Dataset entries
^^^^
(** Under the settings as shipped the cap is out of reach of the uncapped
    branch: five attempts pause at most eight seconds. *)
Lemma default_settings_hide_the_missing_cap key attempt :
  attempt < MAX_RETRIES (default_config key) - 1 ->
  (RETRY_DELAY (default_config key) * pow2 attempt)%Q
  = Qmin (RETRY_DELAY (default_config key) * pow2 attempt)
         (MAX_RETRY_DELAY (default_config key)).
Proof.
  cbn [MAX_RETRIES RETRY_DELAY MAX_RETRY_DELAY default_config]. intros H.
  do 4 (destruct attempt as [|attempt]; [vm_compute; reflexivity|]). lia.
Qed.

(** C2.  With eight attempts allowed and the other settings as shipped, a
    service that keeps timing out makes the executor pause 1, 2, 4, 8, 16,
    32 and 64 seconds: the pause after the seventh attempt (attempt 6) is
    64 seconds where the capped formula gives 60, whereas under rate
    limiting the same attempts pause 60 seconds. *)
Theorem other_transient_backoff_exceeds_the_cap :
  let pauses msg :=
    sleeps_of
      (trace
         (snd (make_llm_call_with_retry (Sample.always (ApiError msg))
                 Sample.cfg8 "prompt" default_system_content
                 (Sample.start tt)))) in
  classify "Request timed out." = OtherError
  /\ pauses "Request timed out." = [1; 2; 4; 8; 16; 32; 64]%Q
  /\ Qmin (RETRY_DELAY Sample.cfg8 * pow2 6) (MAX_RETRY_DELAY Sample.cfg8) = 60%Q
  /\ ~ (64 == 60)%Q
  /\ classify "Error code: 429 - Too Many Requests" = RateLimited
  /\ pauses "Error code: 429 - Too Many Requests"
     = [1; 2; 4; 8; 16; 32; 60; 60]%Q.
Proof.
  cbv zeta. repeat split; try (vm_compute; reflexivity).
  intros H. vm_compute in H. discriminate.
Qed.

(* ================================================================== *)
(** ** A service that keeps failing *)
(* ================================================================== *)

Section PersistentFailure.

Lemma saved_of_app (a b : list event) :
  saved_of (a ++ b) = (saved_of a ++ saved_of b)%list.
Proof. apply flat_map_app. Qed.

Lemma keeps_answering_create res r (w : World S) :
  keeps_answering res ->
  exists s1, create client r (service w) = (res, s1).
Proof.
  intros H. specialize (H r (service w)).
  destruct (create client r (service w)) as [res' s1]. simpl in H. subst.
  exists s1. reflexivity.
Qed.

Lemma llm_attempts_rate_limited r res e :
  settings_in_range Cfg = true ->
  keeps_answering res ->
  first_content res = inr e ->
  classify e = RateLimited ->
  forall n attempt (w : World S),
  attempt + n <= MAX_RETRIES Cfg ->
  exists w' t,
    llm_attempts client Cfg r n attempt w = (Ok None, w')
    /\ trace w' = (trace w ++ t)%list
    /\ calls_of t = repeat (r, res) n
    /\ sleeps_of t = map capped_delay (seq attempt n).
Proof.
  intros Hrange Hres Hfail Hcls. induction n as [|n IH]; intros attempt w Hsum.
  - exists w, []. cbn. rewrite app_nil_r. auto.
  - destruct (keeps_answering_create res r w Hres) as (s1 & Hc).
    destruct (settings_in_range_attempt attempt Hrange) as (Hexp & Hcap & _);
      [lia|].
    pose proof (rate_limited_attempt_waits r n attempt w res s1 e Hc Hfail Hcls
                  Hexp Hcap) as Hstep.
    rewrite Hstep.
    match goal with
    | |- context [llm_attempts _ _ _ _ _ ?w1] =>
        destruct (IH (Datatypes.S attempt) w1) as (w' & t & -> & Htr & Hcalls & Hsl);
          [lia|]
    end.
    exists w'. eexists. split; [reflexivity|]. cbn [trace] in Htr.
    rewrite Htr, <- app_assoc. split; [reflexivity|].
    rewrite calls_of_app, sleeps_of_app, Hcalls, Hsl. split; reflexivity.
Qed.

Lemma llm_attempts_other_error r res e :
  settings_in_range Cfg = true ->
  keeps_answering res ->
  first_content res = inr e ->
  classify e = OtherError ->
  forall n attempt (w : World S),
  attempt + n = MAX_RETRIES Cfg ->
  exists w' t,
    llm_attempts client Cfg r n attempt w = (Ok None, w')
    /\ trace w' = (trace w ++ t)%list
    /\ calls_of t = repeat (r, res) n
    /\ sleeps_of t = map plain_delay (seq attempt (n - 1)).
Proof.
  intros Hrange Hres Hfail Hcls. induction n as [|n IH]; intros attempt w Hsum.
  - exists w, []. cbn. rewrite app_nil_r. auto.
  - destruct (keeps_answering_create res r w Hres) as (s1 & Hc).
    destruct n as [|n].
    + rewrite (llm_attempts_failed r 0 attempt w res s1 e Hc Hfail), Hcls.
      destruct (Nat.ltb_spec attempt (MAX_RETRIES Cfg - 1)); [lia|].
      unfold bind, log, emit, ret. cbn [llm_attempts fst snd service trace].
      eexists. eexists.
      split; [reflexivity|]. cbn [trace]. rewrite <- !app_assoc.
      split; [reflexivity|]. split; reflexivity.
    + destruct (settings_in_range_attempt attempt Hrange) as (Hexp & _ & Hplain);
        [lia|].
      pose proof (other_error_attempt_waits r (Datatypes.S n) attempt w res s1 e
                    Hc Hfail Hcls) as Hstep.
      rewrite Hstep; [|lia | exact Hexp | apply Hplain; lia].
      match goal with
      | |- context [llm_attempts _ _ _ _ _ ?w1] =>
          destruct (IH (Datatypes.S attempt) w1) as (w' & t & -> & Htr & Hcalls & Hsl);
            [lia|]
      end.
      exists w'. eexists. split; [reflexivity|]. cbn [trace] in Htr.
      rewrite Htr, <- app_assoc. split; [reflexivity|].
      rewrite calls_of_app, sleeps_of_app, Hcalls, Hsl.
      split; [reflexivity|]. cbn [Nat.sub]. rewrite Nat.sub_0_r. reflexivity.
Qed.

(** X1.  Against a service that keeps failing in a way the executor
    retries, and with the retry settings in range, the executor sends the
    request [MAX_RETRIES] times and returns [None].  Under rate limiting it
    pauses after every attempt, the last one included, for the capped
    exponential delay; under any other failure it pauses after every
    attempt but the last, for the exponential delay without the cap. *)
Theorem executor_under_persistent_failure :
  forall res e p sc (w : World S),
    settings_in_range Cfg = true ->
    keeps_answering res ->
    first_content res = inr e ->
    classify e = RateLimited \/ classify e = OtherError ->
    exists w' t,
      make_llm_call_with_retry client Cfg p sc w = (Ok None, w')
      /\ trace w' = (trace w ++ t)%list
      /\ calls_of t = repeat (request_of p sc, res) (MAX_RETRIES Cfg)
      /\ (classify e = RateLimited ->
          sleeps_of t = map capped_delay (seq 0 (MAX_RETRIES Cfg)))
      /\ (classify e = OtherError ->
          sleeps_of t = map plain_delay (seq 0 (MAX_RETRIES Cfg - 1))).
Proof.
  intros res e p sc w Hrange Hres Hfail [Hcls | Hcls];
    unfold make_llm_call_with_retry.
  - destruct (llm_attempts_rate_limited (request_of p sc) res e Hrange Hres
                Hfail Hcls (MAX_RETRIES Cfg) 0 w (le_n _))
      as (w' & t & Hrun & Htr & Hcalls & Hsl).
    exists w', t. repeat (split; [assumption|]). split; [auto|].
    intros H. congruence.
  - destruct (llm_attempts_other_error (request_of p sc) res e Hrange Hres
                Hfail Hcls (MAX_RETRIES Cfg) 0 w eq_refl)
      as (w' & t & Hrun & Htr & Hcalls & Hsl).
    exists w', t. repeat (split; [assumption|]). split; [|auto].
    intros H. congruence.
Qed.

End PersistentFailure.

(* ================================================================== *)
(** ** The start-up validation *)
(* ================================================================== *)

Section StartUp.

(** A failed ping: the two log lines around the request, and what the
    [except] clause does for the failure. *)
Lemma connection_attempts_failed n attempt (w : World S) res s1 e :
  create client (ping_request Cfg) (service w) = (res, s1) ->
  ping_outcome res = inr e ->
  connection_attempts client Cfg (Datatypes.S n) attempt w
  = match classify e with
    | RateLimited =>
        delay <- backoff Cfg attempt ;;
        let wait_time := Qmin delay (MAX_RETRY_DELAY Cfg) in
        log INFO "Rate limit hit, waiting {}s before retry..." [ASeconds wait_time] ;;
        sleep wait_time ;;
        connection_attempts client Cfg n (Datatypes.S attempt)
    | Unauthorized =>
        log ERROR "🚫 Authentication failed - check your API key" [] ;;
        sys_exit 1
    | NotFound =>
        log ERROR "🚫 API endpoint not found - check base URL and model name" [] ;;
        sys_exit 1
    | OtherError =>
        if attempt <? MAX_RETRIES Cfg - 1 then
          wait_time <- backoff Cfg attempt ;;
          log INFO "Retrying in {}s..." [ASeconds wait_time] ;;
          sleep wait_time ;;
          connection_attempts client Cfg n (Datatypes.S attempt)
        else
          log ERROR "🚫 All connection attempts failed. Last error: {}" [AStr e] ;;
          log ERROR "Please check:" [] ;;
          log ERROR "1. API key is valid and not expired" [] ;;
          log ERROR "2. Model name is supported" [] ;;
          log ERROR "3. Network connectivity" [] ;;
          log ERROR "4. OpenAI API service status" [] ;;
          sys_exit 1
    end
      {| service := s1;
         trace := trace w ++
           [ELog INFO "Testing connection (attempt {}/{})..."
              [ANat (attempt + 1); ANat (MAX_RETRIES Cfg)];
            ECall (ping_request Cfg) res;
            ELog WARNING "Connection test attempt {} failed: {}"
              [ANat (attempt + 1); AStr e]] |}.
Proof.
  intros Hc Hres. cbn [connection_attempts].
  unfold bind at 1, log at 1, emit at 1. cbn [fst snd service trace].
  unfold bind at 1, chat_create. cbn [fst snd service trace]. rewrite Hc, Hres.
  unfold bind at 1, log at 1, emit at 1. cbn [fst snd service trace].
  rewrite <- !app_assoc. reflexivity.
Qed.

(** A ping that succeeds ends the connection test. *)
Lemma connection_attempts_succeeded n attempt (w : World S) res s1 :
  create client (ping_request Cfg) (service w) = (res, s1) ->
  ping_outcome res = inl tt ->
  exists pre,
    connection_attempts client Cfg (Datatypes.S n) attempt w
    = (Ok tt, {| service := s1; trace := trace w ++ pre |})
    /\ calls_of pre = [(ping_request Cfg, res)]
    /\ sleeps_of pre = []
    /\ saved_of pre = [].
Proof.
  intros Hc Hres. cbn [connection_attempts].
  unfold bind at 1, log at 1, emit at 1. cbn [fst snd service trace].
  unfold bind at 1, chat_create. cbn [fst snd service trace]. rewrite Hc, Hres.
  unfold bind, log, emit, ret. cbn [fst snd service trace].
  rewrite <- !app_assoc. cbn [app]. eexists. split; [reflexivity|].
  repeat split.
Qed.

(** A failed ping that is retried: the pause is taken and the test goes
    on, or the product or the pause raises. *)
Lemma connection_attempts_retry n attempt (w : World S) res s1 e :
  create client (ping_request Cfg) (service w) = (res, s1) ->
  ping_outcome res = inr e ->
  classify e = RateLimited
  \/ (classify e = OtherError /\ attempt < MAX_RETRIES Cfg - 1) ->
  exists pre,
    calls_of pre = [(ping_request Cfg, res)]
    /\ saved_of pre = []
    /\ (connection_attempts client Cfg (Datatypes.S n) attempt w
        = connection_attempts client Cfg n (Datatypes.S attempt)
            {| service := s1; trace := trace w ++ pre |}
        \/ exists err,
             connection_attempts client Cfg (Datatypes.S n) attempt w
             = (Raise err, {| service := s1; trace := trace w ++ pre |})).
Proof.
  intros Hc Hres Hcls. rewrite (connection_attempts_failed n attempt w res s1 e Hc Hres).
  assert (Hlt : classify e = OtherError -> (attempt <? MAX_RETRIES Cfg - 1) = true).
  { intros Ho. destruct Hcls as [Hr | [_ Hlt]]; [congruence|].
    apply Nat.ltb_lt, Hlt. }
  assert (Hkind : classify e = RateLimited \/ classify e = OtherError)
    by tauto.
  clear Hcls.
  destruct Hkind as [Hk | Hk]; rewrite Hk; [|rewrite (Hlt Hk)]; clear Hlt;
    match goal with
    | |- exists pre, _ /\ _ /\ (?A = _ \/ _) => remember A as run eqn:Hrun
    end;
    unfold bind, log in Hrun;
    match type of Hrun with
    | context [backoff Cfg attempt ?w1] =>
        destruct (backoff_outcome attempt w1) as [Hb | (err & Hb)];
        rewrite Hb in Hrun
    end;
    cbv beta iota zeta in Hrun;
    try (subst run; eexists; split; [|split; [|right; exists err; reflexivity]];
         reflexivity);
    unfold emit at 1 in Hrun; cbn [fst snd service trace] in Hrun;
    match type of Hrun with
    | context [sleep ?d ?w1] =>
        destruct (sleep_outcome d w1) as [Hs | (err & Hs)]; rewrite Hs in Hrun
    end;
    unfold emit in Hrun; cbv beta iota zeta in Hrun;
    cbn [fst snd service trace] in Hrun;
    rewrite <- !app_assoc in Hrun; cbn [app] in Hrun; subst run;
    first [ eexists; split; [|split; [|right; exists err; reflexivity]];
            reflexivity
          | eexists; split; [|split; [|left; reflexivity]]; reflexivity ].
Qed.

(** A failed ping that is not retried: the program exits. *)
Lemma connection_attempts_gives_up n attempt (w : World S) res s1 e :
  create client (ping_request Cfg) (service w) = (res, s1) ->
  ping_outcome res = inr e ->
  classify e = Unauthorized \/ classify e = NotFound
  \/ (classify e = OtherError /\ MAX_RETRIES Cfg - 1 <= attempt) ->
  exists pre,
    connection_attempts client Cfg (Datatypes.S n) attempt w
    = (Exit 1, {| service := s1; trace := trace w ++ pre |})
    /\ calls_of pre = [(ping_request Cfg, res)]
    /\ sleeps_of pre = []
    /\ saved_of pre = [].
Proof.
  intros Hc Hres Hcls. rewrite (connection_attempts_failed n attempt w res s1 e Hc Hres).
  destruct Hcls as [-> | [-> | [-> Hge]]];
    [| |destruct (Nat.ltb_spec attempt (MAX_RETRIES Cfg - 1)); [lia|]];
    unfold bind, log, emit, sys_exit; cbn [fst snd service trace];
    rewrite <- !app_assoc; cbn [app];
    (eexists; split; [reflexivity|]; repeat split).
Qed.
^^^^
Scan the records for the word "shipped". Copy each line where it turns up.

(** Under the settings as shipped the cap is out of reach of the uncapped
(** C2.  With eight attempts allowed and the other settings as shipped, a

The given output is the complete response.